- _Required action_: Would you transcribe the line that holds "mret (ABlock h)" and all the lines below it, through the final one, exactly and with nothing else?

- _Extracted material_:
▬▬▬▬▬▬▬▬▬▬

(** the answers, a spent coin counting as none *)
Definition do_call (k : call) : action Cache answer :=
  match k with
  | CGet o => r ← GetCoin o; mret (ACoin r)
  | CHave o => b ← HaveCoin o; mret (ABool b)
  | CAccess o => r ← AccessCoin o; mret (ACoin (unspent (Some r)))
  | CAdd o cn ow => _ ← AddCoin o cn ow; mret ADone
  | CSpend o => r ← SpendCoin o; mret (ACoin (unspent r))
  | CBest => h ← GetBestBlock; mret (ABlock h)
  | CSetBest h => λ c, (Ok ADone, SetBestBlock h c)
  | CUncache o => λ c, (Ok ADone, Uncache o c)
  | CFlush => b ← Flush; mret (ABool b)
  end.
Fixpoint do_calls (ks : list call) : action Cache (list answer) :=
  match ks with
  | [] => mret []
  | k :: ks => a ← do_call k; l ← do_calls ks; mret (a :: l)
  end.

Definition stands_for (c : Cache) (L : ledger) : Prop :=
  view_ok c /\ (forall o, utxo c o = working L o) /\ (forall o, utxo (base c) o = committed L o) /\
  best c = tip L /\ (tip_known L = true -> Blob.IsNull (hashBlock c) = false).

Lemma stands_for_unchanged c c' L :
  stands_for c L -> unchanged c c' -> below c c' -> stands_for c' L.
Proof.
  intros (_ & U & C & B & T) (K' & U' & B') ((_ & C' & _) & H). split_and!; [done|..].
  - intros o. by rewrite U', U.
  - intros o. by rewrite C', C.
  - congruence.
  - intros Hk. specialize (T Hk). by rewrite H.
Qed.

▬▬▬▬▬▬▬▬▬▬

- _Task solution_:
  | CBest => h ← GetBestBlock; mret (ABlock h)
  | CSetBest h => λ c, (Ok ADone, SetBestBlock h c)
  | CUncache o => λ c, (Ok ADone, Uncache o c)
  | CFlush => b ← Flush; mret (ABool b)
  end.
Fixpoint do_calls (ks : list call) : action Cache (list answer) :=
  match ks with
  | [] => mret []
  | k :: ks => a ← do_call k; l ← do_calls ks; mret (a :: l)
  end.

Definition stands_for (c : Cache) (L : ledger) : Prop :=
  view_ok c /\ (forall o, utxo c o = working L o) /\ (forall o, utxo (base c) o = committed L o) /\
  best c = tip L /\ (tip_known L = true -> Blob.IsNull (hashBlock c) = false).

Lemma stands_for_unchanged c c' L :
  stands_for c L -> unchanged c c' -> below c c' -> stands_for c' L.
Proof.
  intros (_ & U & C & B & T) (K' & U' & B') ((_ & C' & _) & H). split_and!; [done|..].
  - intros o. by rewrite U', U.
  - intros o. by rewrite C', C.
  - congruence.
  - intros Hk. specialize (T Hk). by rewrite H.
Qed.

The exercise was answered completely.